In the recent years, the overall trends in hospital admission and mortality of interstitial lung disease (ILD) are unknown. In addition, there was some evidence that interstitial lung disease death rate highest in the winter but this finding was only available in one study. This study will investigate the trend and seasonal variations in hospital admission and mortality rates of ILD from 2006 to 2016.
From the Nationwide Inpatient Sample database, we collected all cases with the International Classification of Diseases (ICD)-9 or ICD-10 codes of ILD excluding identifiable external causes (drug, organic or inorganic dusts) from 2006 to 2016. Hospitalization rates of each year were calculated based on U.S Census population data. Monthly hospitalization and in-hospital mortality rates were analyzed by seasonal and trend decomposition.

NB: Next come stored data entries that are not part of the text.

(** X20: a connection that opens and fails again, [n] times over, is retried
    [n] times when the cap is above 1: the cap bounds the closures in a row,
    not the reconnections of a client. *)
Lemma reopened_retries (n : nat) : forall w : world,
  sockets (client w) ≠ 0%nat ->
  reconnect (client w) = true ->
  1 < max_reconnects (client w) ->
  current_reconnects (client w) = 0 ->
  armed (run w (concat (replicate n reopening))).2 = n.
Proof.
  induction n as [|n IH]; intros w Hs Hr Hm Hc; [reflexivity|].
  change (concat (replicate (S n) reopening))
    with (reopening ++ concat (replicate n reopening)).
  rewrite run_app. cbn [snd]. rewrite armed_app.
  destruct (reopening_retries w Hs Hr Hm Hc) as (-> & Hs' & Hr' & Hm' & Hc').
  rewrite IH; [done|done|done| |done]. by rewrite Hm'.
Qed.

End Runs.

Section Halt.
Context {host : Host}.

Lemma opened_app (es1 es2 : list effect) :
  opened (es1 ++ es2) = opened es1 ++ opened es2.
Proof. apply omap_app. Qed.

Lemma opened_emit (c : Client) (name : value) (args : list value) :
  opened (emit c name args) = [].
Proof. unfold emit. induction (listeners c name); [reflexivity|done]. Qed.

(** What the message handler can do: nothing, call the listeners of one
    event, or call one callback of one pending call. *)
Lemma dispatch_effects (c : Client) (message : value) :
  effects (dispatch c message) = []
  ∨ (exists name args, effects (dispatch c message) = emit c name args)
  ∨ (exists p v, effects (dispatch c message) = [resolve p v])
  ∨ (exists p e, effects (dispatch c message) = [reject p e]).
Proof.
  unfold dispatch.
  destruct (get message "notification") as [name|]; [|by left].
  destruct (truthy name && negb (keyed name)); [by left|].
  destruct (truthy name && negb (length (listeners c name) =? 0)%nat).
  - destruct (get message "params" ≫= _) as [len|]; [|by left].
    destruct (negb (truthy len)); [right; left; eauto|].
    destruct (negb (keyed len)); [by left|].
    destruct (rounds len); [right; left; eauto|by left].
  - destruct (negb (keyed _)); [by left|].
    destruct (queue_get _ _); try by left.
    destruct (truthy _); simpl; eauto 10.
Qed.

Lemma on_message_effects (c : Client) (data : string) :
  effects (on_message c data) = []
  ∨ (exists name args, effects (on_message c data) = emit c name args)
  ∨ (exists p v, effects (on_message c data) = [resolve p v])
  ∨ (exists p e, effects (on_message c data) = [reject p e]).
Proof.
  unfold on_message. destruct (JSON_parse data); [|by left].
  apply dispatch_effects.
Qed.

(** Only the close handler sets a timer, and only a timer creates a socket:
    a turn other than a closure, taken with no timer pending, does neither
    and leaves no timer pending. *)
Lemma step_quiet (w : world) (i : input) :
  timers w = 0%nat ->
  not_closure i = true ->
  timers (step w i).1 = 0%nat
  ∧ timeouts (step w i).2 = []
  ∧ opened (step w i).2 = [].
Proof.
  intros Ht Hi. unfold step, settle, idle, armed.
  destruct i as [m ps|m ps|code data| |data|error|code message|i error| |evs];
    try discriminate Hi; rewrite ?Ht; simpl.
  - unfold call. destruct (ready (client w)); simpl; [|done].
    destruct (sockets (client w) =? 0)%nat; done.
  - unfold notify. destruct (ready (client w)); simpl; [|done].
    destruct (sockets (client w) =? 0)%nat; done.
  - unfold close. destruct (sockets (client w) =? 0)%nat; done.
  - destruct (sockets (client w) =? 0)%nat; simpl; [done|].
    by rewrite (timeouts_emit (set_ready (client w) true)),
      (opened_emit (set_ready (client w) true)).
  - destruct (sockets (client w) =? 0)%nat; simpl; [done|].
    destruct (on_message_effects (client w) data)
      as [->|[(name & args & ->)|[(p & v & ->)|(p & e & ->)]]];
      rewrite ?timeouts_emit, ?opened_emit; done.
  - destruct (sockets (client w) =? 0)%nat; simpl; [done|].
    unfold on_error. destruct (listeners (client w) (VStr "error")) eqn:Hl;
      simpl; [done|].
    by rewrite timeouts_emit, opened_emit.
  - destruct (inflight w !! i) as [[id p|p]|]; simpl; [| |done].
    + unfold call_sent. by destruct (truthy error).
    + unfold notify_sent. by destruct (truthy error).
  - done.
  - done.
Qed.

Lemma run_quiet (ins : list input) : forall w : world,
  timers w = 0%nat ->
  forallb not_closure ins = true ->
  timeouts (run w ins).2 = [] ∧ opened (run w ins).2 = [].
Proof.
  induction ins as [|i ins IH]; intros w Ht Hall; [done|].
  simpl in Hall. apply andb_prop in Hall as [Hi Hall].
  destruct (step_quiet w i Ht Hi) as (Ht' & Hto & Hop).
  rewrite run_cons. cbn [fst snd].
  destruct (IH _ Ht' Hall) as [IH1 IH2].
  by rewrite timeouts_app, opened_app, Hto, Hop, IH1, IH2.
Qed.

(** Every socket after the first is opened by a timer, and every timer was
    set by the close handler: the sockets opened and the timers still pending
    add up to the timers that were pending and those set since. *)
Lemma step_timers (w : world) (i : input) :
  (length (opened (step w i).2) + timers (step w i).1
   = timers w + armed (step w i).2)%nat.
Proof.
  unfold step, settle, idle, armed.
  destruct i as [m ps|m ps|code data| |data|error|code message|i error| |evs];
    simpl.
  - unfold call. destruct (ready (client w)); simpl; [|lia].
    destruct (sockets (client w) =? 0)%nat; simpl; lia.
  - unfold notify. destruct (ready (client w)); simpl; [|lia].
    destruct (sockets (client w) =? 0)%nat; simpl; lia.
  - unfold close. destruct (sockets (client w) =? 0)%nat; simpl; lia.
  - destruct (sockets (client w) =? 0)%nat; simpl; [lia|].
    by rewrite (timeouts_emit (set_ready (client w) true)),
      (opened_emit (set_ready (client w) true)).
  - destruct (sockets (client w) =? 0)%nat; simpl; [lia|].
    destruct (on_message_effects (client w) data)
      as [->|[(name & args & ->)|[(p & v & ->)|(p & e & ->)]]];
      rewrite ?timeouts_emit, ?opened_emit; simpl; lia.
  - destruct (sockets (client w) =? 0)%nat; simpl; [lia|].
    unfold on_error. destruct (listeners (client w) (VStr "error")) eqn:Hl;
      simpl; [lia|].
    by rewrite timeouts_emit, opened_emit.
  - destruct (sockets (client w) =? 0)%nat; simpl; [lia|].
    unfold on_close. repeat case_match; simpl;
      rewrite ?opened_app, ?timeouts_app,
        ?(opened_emit (set_ready (client w) false)),
        ?(timeouts_emit (set_ready (client w) false)); simpl; lia.
  - destruct (inflight w !! i) as [[id p|p]|]; simpl; [| |lia].
    + unfold call_sent. destruct (truthy error); simpl; lia.
    + unfold notify_sent. destruct (truthy error); simpl; lia.
  - destruct (timers w) eqn:Ht; simpl; rewrite ?Ht; lia.
  - lia.
Qed.

Lemma run_timers (ins : list input) : forall w : world,
  (length (opened (run w ins).2) + timers (run w ins).1
   = timers w + armed (run w ins).2)%nat.
Proof.
  induction ins as [|i ins IH]; intros w; [unfold armed; simpl; lia|].
  rewrite run_cons. cbn [fst snd].
  rewrite opened_app, armed_app, length_app.
  pose proof (step_timers w i). pose proof (IH (step w i).1). lia.
Qed.

(** C2, on the code: with [max_reconnects = 2] a connection that keeps
    failing is retried once, not twice. However many abnormal closures
    follow the first, one timer is set in all, so one socket at most is
    opened again. *)
Theorem max_reconnects_2_retries_once (w : world) (ins : list input) :
  sockets (client w) ≠ 0%nat ->
  timers w = 0%nat ->
  reconnect (client w) = true ->
  max_reconnects (client w) = 2 ->
  current_reconnects (client w) = 0 ->
  forallb failing ins = true ->
  (1 <= closures ins)%nat ->
  armed (run w ins).2 = 1%nat
  ∧ (length (opened (run w ins).2) <= 1)%nat.
Proof.
  intros Hs Ht Hr Hm Hc Hall Hn.
  assert (armed (run w ins).2 = 1%nat) as Harmed.
  { rewrite capped_retries by (rewrite ?Hm; done).
    rewrite Hm, Hc. change (Z.to_nat (2 - 1 - 0)) with 1%nat. lia. }
  split; [done|]. pose proof (run_timers ins w). lia.
Qed.

(** C7: a closure with code 1000 is final. The close handler marks the client
    not ready and emits ["close"], and that is all: it sets no timer and
    leaves [current_reconnects] as it was; and as long as no timer was
    pending, no later turn of the loop (the socket, once closed, closes no
    more) sets a timer or opens a socket. *)
Theorem normal_closure_halts (w : world) (address : string) (options message : value) :
  let c := client w in
  let o := on_close c address options 1000 message in
  (effects o = emit (set_ready c false) (VStr "close") [VNum 1000; message]
   ∧ timeouts (effects o) = []
   ∧ completed o = Returned
   ∧ after o = set_ready c false
   ∧ current_reconnects (after o) = current_reconnects c)
  ∧ (timers (step w (Closed 1000 message)).1 = timers w
     ∧ timeouts (step w (Closed 1000 message)).2 = []
     ∧ current_reconnects (client (step w (Closed 1000 message)).1)
       = current_reconnects c)
  ∧ (timers w = 0%nat ->
     forall ins : list input, forallb not_closure ins = true ->
       timeouts (run (step w (Closed 1000 message)).1 ins).2 = []
       ∧ opened (run (step w (Closed 1000 message)).1 ins).2 = []).
Proof.
  intros c o.
  assert (timeouts (effects o) = []) as Hto.
  { apply (timeouts_emit (set_ready c false)). }
  split; [by repeat split|].
  assert (timers (step w (Closed 1000 message)).1 = timers w
          ∧ timeouts (step w (Closed 1000 message)).2 = []
          ∧ current_reconnects (client (step w (Closed 1000 message)).1)
            = current_reconnects c) as Hstep.
  { unfold step. fold c. destruct (sockets c =? 0)%nat; simpl; [done|].
    unfold armed. rewrite (timeouts_emit (set_ready c false)). simpl.
    by rewrite Nat.add_0_r. }
  split; [exact Hstep|].
  intros Ht ins Hall. apply run_quiet; [|done].
  destruct Hstep as (-> & _). exact Ht.
Qed.

(** C8: a payload that [JSON.parse] rejects is dropped. The handler returns
    without throwing and without calling anything (no callback of a pending
    call, no listener), and the world is the same after the turn: the queue,
    [rpc_id] and [ready] are untouched. *)
Theorem malformed_message_discarded (w : world) (data : string) :
  JSON_parse data = None ->
  on_message (client w) data = returned (client w) []
  ∧ step w (Message data) = (w, []).
Proof.
  intros Hparse.
  assert (on_message (client w) data = returned (client w) []) as Hm.
  { unfold on_message. by rewrite Hparse. }
  split; [exact Hm|].
  unfold step. destruct (sockets (client w) =? 0)%nat; simpl; [done|].
  rewrite Hm. unfold settle, idle. simpl. by rewrite settle_quiet.
Qed.

End Halt.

From 2006 to 2016, there was a downtrend in all cause hospital admissions but in-hospital mortality rate did not change, with or without the presence of pneumonia. Highest hospital admission rates of ILD per 100000 of population were from January to May. The average number of hospitalizations in spring, summer, fall and winter months were 7447.9 ± 932.0, 6643.0 ± 840.5, 6551.3 ± 922.6 and 7110.3 ± 866.1 respectively. All-cause in-hospital mortality ranges from 7.13% ± 0.79% in the summer to 8.13% ± 0.60% in the winter with winter months having the highest mortality rate (p=0.018). The seasonal variations of hospital admission and mortality was not changed when infectious pneumonia cases were ruled out.
From 2006 to 2016, admission rates of ILD declined but in-hospital mortality remained unchanged. All-cause hospital admissions and mortality of ILD have a strong seasonal variation. Hospital admissions are highest in the period from January to May, in-hospital death was highest in the winter.